Al principio, Gu Yan no reconoció a Gu Chenglin, pero cuando este último lo encerró en una habitación fría y oscura, de repente fue inundado por un miedo familiar.
Gu Chenglin lo había atrapado de esa manera cuando eran niños.
Además, cuando escuchó a alguien fuera de la habitación dirigirse a él como el “Tercer Joven Maestro Gu”, casi pudo confirmar que era de hecho Gu Chenglin.
Después de lidiar con Gu Yan, Gu Chenglin estaba de buen ánimo, e incluso su energía en el aula vio un aumento.
De camino a casa, Gu Chenglin le contó a su hermano mayor, Gu Chengfeng, sobre su encuentro con Gu Yan.
—¿Qué?
¿El hijo de la familia Yao está en nuestra academia?
—Gu Chengfeng estaba asombrado.
—Debe ser él —respondió Gu Chenglin.
Gu Chengfeng frunció el ceño.
—¿Qué quieres decir con que debe ser él?
O es o no es.
Gu Chenglin pensó un rato antes de responder.
—Se supone que ese chico enfermizo no sobrevivirá más allá de los quince años.
Él ya tiene quince y aunque no muera, debería ser pronto.
Pero ese Gu Yan no parecía estar a punto de morir.
—Tal vez es alguien que simplemente comparte el mismo nombre.
¿Por qué te molestaste con él?
—Gu Chengfeng comentó.
—Me estaba mirando mal —Gu Chenglin se burló.
—¡Tú!
—Gu Chengfeng no sabía qué decir.
Gu Chenglin se rió.
—Segundo Hermano, ¿esperas que sea ese chico enfermizo o esperas que no lo sea?
—¿Qué importa lo que yo espere?
Si realmente es él, ¡tus acciones podrían llevar a su muerte!
—Gu Chengfeng respondió.
Gu Chenglin se sobresaltó.
—¿De verdad?
—¿No recuerdas aquella vez que lo encerraste siendo niño?
¡Casi muere!
¡Padre estaba furioso, y el hermano mayor y yo fuimos castigados junto a ti!
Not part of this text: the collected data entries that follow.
(** * Silo transaction core (txn.h): version cells, TIDs, key ranges.

    A shallow embedding of the parts of [txn.h] that the specification
    talks about: the header word of a [logical_node] and its bit
    operations, the version chain and its optimistic read, the write
    path with its spill, the TID layout of protocol 2, the absent-range
    type [key_range_t] and the transaction state machine with the
    operations that begin with [ensure_active].

    Conventions.
    - [uint64_t] values are integers in [0, 2^64); every operation that
      can leave the range is followed by its wrap-around.
    - The model is sequential: a re-read of the volatile [hdr] yields the
      value currently stored, no other thread interferes.
    - Spin loops and the recursion along [next] take fuel; running out of
      fuel is the outcome [Failed OutOfFuel] and stands for a call that
      does not return.
    - [INVARIANT(e)] is a debug assertion: it is checked when the build
      flag [CHECK_INVARIANTS] is set and is a no-op otherwise. *)

From stdpp Require Import gmap strings.
From Stdlib Require Import ZArith Lia Bool List.
From Stdlib Require Import Init.Byte.

Local Open Scope Z_scope.

(* ===================================================================== *)
(** * Part I: the model                                                   *)
(* ===================================================================== *)

(** ** Outcomes of a call *)

Inductive failure : Type :=
| InvariantViolated   (* an INVARIANT fired (CHECK_INVARIANTS builds) *)
| OutOfFuel           (* a spin loop or a chain walk did not finish *)
| BadPointer.         (* a pointer that is not allocated was followed *)

Inductive result (A : Type) : Type :=
| Ok (a : A)
| Failed (why : failure).

Arguments Ok {A} a.
Arguments Failed {A} why.

#[global] Instance result_ret : MRet result := fun A a => Ok a.
#[global] Instance result_bind : MBind result := fun A B k m =>
  match m with
  | Ok a => k a
  | Failed w => Failed w
  end.

(** ** 64-bit and 32-bit unsigned arithmetic *)

Definition version_t := Z.
Definition tid_t := Z.
Definition size_type := Z.

Definition wrap64 (x : Z) : Z := x mod 2 ^ 64.
Definition wrap32 (x : Z) : Z := x mod 2 ^ 32.
Definition uint64 (x : Z) : Prop := 0 <= x < 2 ^ 64.

Definition UINT64_MAX : Z := 2 ^ 64 - 1.
Definition not64 (x : Z) : Z := Z.land (Z.lnot x) UINT64_MAX.
Definition shl64 (x n : Z) : Z := wrap64 (Z.shiftl x n).
Definition shr64 (x n : Z) : Z := Z.shiftr x n.
Definition add64 (x y : Z) : Z := wrap64 (x + y).
Definition sub64 (x y : Z) : Z := wrap64 (x - y).

(** Conversion of an integer to [bool], as in [return v & MASK;]. *)
Definition to_bool (x : Z) : bool := negb (x =? 0).

Definition MIN_TID : tid_t := 0.
Definition MAX_TID : tid_t := UINT64_MAX.

(** ** The header word of a logical_node *)

Definition HDR_LOCKED_MASK : version_t := 1.
Definition HDR_DELETING_SHIFT : Z := 1.
Definition HDR_DELETING_MASK : version_t := Z.shiftl 1 HDR_DELETING_SHIFT.
Definition HDR_ENQUEUED_SHIFT : Z := 2.
Definition HDR_ENQUEUED_MASK : version_t := Z.shiftl 1 HDR_ENQUEUED_SHIFT.
Definition HDR_LATEST_SHIFT : Z := 3.
Definition HDR_LATEST_MASK : version_t := Z.shiftl 1 HDR_LATEST_SHIFT.
Definition HDR_VERSION_SHIFT : Z := 4.
Definition HDR_VERSION_MASK : version_t := shl64 UINT64_MAX HDR_VERSION_SHIFT.

Definition IsLocked (v : version_t) : bool := to_bool (Z.land v HDR_LOCKED_MASK).
Definition IsDeleting (v : version_t) : bool := to_bool (Z.land v HDR_DELETING_MASK).
Definition IsEnqueued (v : version_t) : bool := to_bool (Z.land v HDR_ENQUEUED_MASK).
Definition IsLatest (v : version_t) : bool := to_bool (Z.land v HDR_LATEST_MASK).

Definition Version (v : version_t) : version_t :=
  shr64 (Z.land v HDR_VERSION_MASK) HDR_VERSION_SHIFT.

Section HeaderOps.

  (** The build flag that turns [INVARIANT] into a checked assertion. *)
Variable CHECK_INVARIANTS : bool.

Definition INVARIANT (e : bool) : result unit :=
    if CHECK_INVARIANTS then (if e then Ok tt else Failed InvariantViolated)
    else Ok tt.

  (** [lock()]: spin until [hdr] is observed unlocked and the CAS that sets
      LOCKED succeeds. Without interference the CAS on the value just read
      succeeds, and a locked header stays locked. *)
Fixpoint lock (fuel : nat) (hdr : version_t) : result version_t :=
    match fuel with
    | O => Failed OutOfFuel
    | S fuel' =>
        let v := hdr in
        if IsLocked v then lock fuel' hdr
        else Ok (Z.lor v HDR_LOCKED_MASK)
    end.

Definition unlock (hdr : version_t) : result version_t :=
    let v := hdr in
    INVARIANT (IsLocked v) ;;
    let n := Version v in
    let v := Z.land v (not64 HDR_VERSION_MASK) in
    let v := Z.lor v (Z.land (shl64 (add64 n 1) HDR_VERSION_SHIFT) HDR_VERSION_MASK) in
    let v := Z.land v (not64 HDR_LOCKED_MASK) in
    INVARIANT (negb (IsLocked v)) ;;
    Ok v.

Definition mark_deleting (hdr : version_t) : result version_t :=
    INVARIANT (IsLocked hdr) ;;
    INVARIANT (negb (IsEnqueued hdr)) ;;
    INVARIANT (negb (IsDeleting hdr)) ;;
    Ok (Z.lor hdr HDR_DELETING_MASK).

Definition set_enqueued (enqueued : bool) (hdr : version_t) : result version_t :=
    INVARIANT (IsLocked hdr) ;;
    INVARIANT (negb (IsDeleting hdr)) ;;
    if enqueued then Ok (Z.lor hdr HDR_ENQUEUED_MASK)
    else Ok (Z.land hdr (not64 HDR_ENQUEUED_MASK)).

Definition set_latest (latest : bool) (hdr : version_t) : result version_t :=
    INVARIANT (IsLocked hdr) ;;
    if latest then Ok (Z.lor hdr HDR_LATEST_MASK)
    else Ok (Z.land hdr (not64 HDR_LATEST_MASK)).

End HeaderOps.

(** The word that [unlock] stores in [hdr]. *)
Definition unlock_word (v : version_t) : version_t :=
  Z.land
    (Z.lor (Z.land v (not64 HDR_VERSION_MASK))
       (Z.land (shl64 (add64 (Version v) 1) HDR_VERSION_SHIFT) HDR_VERSION_MASK))
    (not64 HDR_LOCKED_MASK).

(** [stable_version()]: spin until [hdr] is observed unlocked. *)
Fixpoint stable_version (fuel : nat) (hdr : version_t) : result version_t :=
  match fuel with
  | O => Failed OutOfFuel
  | S fuel' =>
      let v := hdr in
      if IsLocked v then stable_version fuel' hdr else Ok v
  end.

(** [try_stable_version(v, spins)]: the bounded variant; returns the flag and
    the value left in the out-parameter [v]. *)
Fixpoint try_stable_version (spins : nat) (hdr : version_t) : bool * version_t :=
  let v := hdr in
  match spins with
  | O => (negb (IsLocked v), v)
  | S spins' =>
      if IsLocked v then try_stable_version spins' hdr
      else (negb (IsLocked v), v)
  end.

Definition unstable_version (hdr : version_t) : version_t := hdr.

Definition check_version (hdr : version_t) (version : version_t) : bool :=
  hdr =? version.

(** ** Protocol 2: the TID layout *)

Section Proto2Layout.

  (** [NMAXCOREBITS] and [NMAXCORES] come from macros.h, which is not part
      of the sources at hand: they are parameters of the layout. *)
Variable CoreBits : Z.
Variable NMaxCores : Z.

Definition CoreMask : Z := wrap64 (NMaxCores - 1).

Definition NumIdShift : Z := CoreBits.
Definition NumIdMask : Z := shl64 (sub64 (shl64 1 27) 1) NumIdShift.

Definition EpochShift : Z := NumIdShift + 27.
Definition EpochMask : Z := shl64 UINT64_MAX EpochShift.

Definition CoreId (v : Z) : Z := Z.land v CoreMask.
Definition NumId (v : Z) : Z := shr64 (Z.land v NumIdMask) NumIdShift.
Definition EpochId (v : Z) : Z := shr64 (Z.land v EpochMask) EpochShift.

Definition MakeTid (core_id num_id epoch_id : Z) : Z :=
    Z.lor (Z.lor core_id (shl64 num_id NumIdShift)) (shl64 epoch_id EpochShift).

  (** The three [_static_assert]s in [MakeTid]: the code compiles only for
      parameters that satisfy them. *)
Definition MakeTid_static_asserts : Prop :=
    Z.lor (Z.lor CoreMask NumIdMask) EpochMask = UINT64_MAX /\
    Z.land CoreMask NumIdMask = 0 /\
    Z.land NumIdMask EpochMask = 0.

  (** What the code and the specification require of the two macros: the
      shifts stay below the word size (a shift by 64 or more is undefined),
      there is at least one core, [2^CoreBits >= NMaxCores], and the static
      assertions hold. *)
Definition proto2_config : Prop :=
    0 <= CoreBits /\ EpochShift < 64 /\
    0 < NMaxCores <= 2 ^ CoreBits /\
    MakeTid_static_asserts.

End Proto2Layout.

(** The parameters for which the layout is the intended one; they are the
    only ones that [proto2_config] admits. *)
Definition proto2_params (CoreBits NMaxCores : Z) : Prop :=
  0 <= CoreBits < 37 /\ NMaxCores = 2 ^ CoreBits.

(** ** The in-place-update predicate of the protocols *)

Inductive transaction : Type :=
| transaction_proto1
| transaction_proto2.

(** [transaction::can_overwrite_record_tid], the base-class body. *)
Definition transaction_can_overwrite_record_tid (prev cur : tid_t) : bool := false.

Section CanOverwrite.

Variable CHECK_INVARIANTS : bool.
Variable CoreBits : Z.
  (** The value of the global [g_last_consistent_epoch] at the call. *)
Variable g_last_consistent_epoch : Z.

  (** [transaction_proto2::can_overwrite_record_tid]. *)
Definition transaction_proto2_can_overwrite_record_tid
      (prev cur : tid_t) : result bool :=
    INVARIANT CHECK_INVARIANTS (prev <? cur) ;;
    INVARIANT CHECK_INVARIANTS (g_last_consistent_epoch <=? EpochId CoreBits cur) ;;
    Ok (EpochId CoreBits prev =? EpochId CoreBits cur).

  (** The virtual call [txn->can_overwrite_record_tid(prev, cur)]:
      [transaction_proto1] does not override the base-class body. *)
Definition can_overwrite_record_tid (txn : transaction)
      (prev cur : tid_t) : result bool :=
    match txn with
    | transaction_proto1 => Ok (transaction_can_overwrite_record_tid prev cur)
    | transaction_proto2 => transaction_proto2_can_overwrite_record_tid prev cur
    end.

End CanOverwrite.

(** ** Version cells and the heap *)

Definition ptr := positive.

Record logical_node : Type := mk_logical_node {
  hdr : version_t;
  next : option ptr;            (* [None] is the null pointer *)
  version : tid_t;
  size : Z;                     (* uint32_t: bytes in use, 0 = absent record *)
  alloc_size : Z;               (* uint32_t: capacity of [value_start] *)
  value_start : list byte       (* the buffer that follows the cell *)
}.

Abbreviation heap := (gmap ptr logical_node).

Definition deref (h : heap) (p : ptr) : result logical_node :=
  match h !! p with
  | Some n => Ok n
  | None => Failed BadPointer
  end.

(** [memcpy(dst, src, n)] on buffers: the first [n] bytes of [dst] are
    replaced by the first [n] bytes of [src]; reading or writing past the
    end of a buffer is undefined. *)
Definition memcpy (dst src : list byte) (n : Z) : result (list byte) :=
  if (0 <=? n) && (n <=? Z.of_nat (length src)) && (n <=? Z.of_nat (length dst))
  then Ok (take (Z.to_nat n) src ++ drop (Z.to_nat n) dst)
  else Failed BadPointer.

(** The bytes of the record held by a cell: [value_start[0 .. size)]. *)
Definition payload (n : logical_node) : list byte :=
  take (Z.to_nat (size n)) (value_start n).

Definition is_locked (n : logical_node) : bool := IsLocked (hdr n).
Definition is_deleting (n : logical_node) : bool := IsDeleting (hdr n).
Definition is_enqueued (n : logical_node) : bool := IsEnqueued (hdr n).
Definition is_latest (n : logical_node) : bool := IsLatest (hdr n).

Definition is_not_behind (n : logical_node) (t : tid_t) : bool :=
  version n <=? t.

(** [record_at(t, start_t, r, require_latest)]. The out-parameters
    [start_t] and [r] are passed in and returned next to the flag. *)
Fixpoint record_at (fuel : nat) (h : heap) (this : ptr) (t : tid_t)
    (start_t : tid_t) (r : list byte) (require_latest : bool)
    : result (bool * tid_t * list byte) :=
  match fuel with
  | O => Failed OutOfFuel
  | S fuel' =>
      n ← deref h this;
      v ← stable_version fuel' (hdr n);
      let p := next n in
      let found := is_not_behind n t in
      if found && (require_latest && negb (IsLatest v)) then
        Ok (false, start_t, r)
      else
        let start_t := if found then version n else start_t in
        let r := if found then payload n else r in
        if negb (check_version (hdr n) v) then
          record_at fuel' h this t start_t r require_latest   (* goto retry *)
        else if found then Ok (true, start_t, r)
        else
          match p with
          | Some p' => record_at fuel' h p' t start_t r false
          | None => Ok (false, start_t, r)
          end
  end.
—Gu Chengfeng le lanzó una mirada.
Gu Chenglin frunció los labios.
—No actúes como si nunca lo hubieras acosado.
Cuando Gu Yan vivía en su residencia, Gu Chenglin y Gu Chengfeng eran los principales que lo acosaban.
Gu Changqing, aunque también despreciaba a Gu Yan, nunca acosó a los más jóvenes que él.
En su lugar, estaba directamente apuntando a la familia Yao.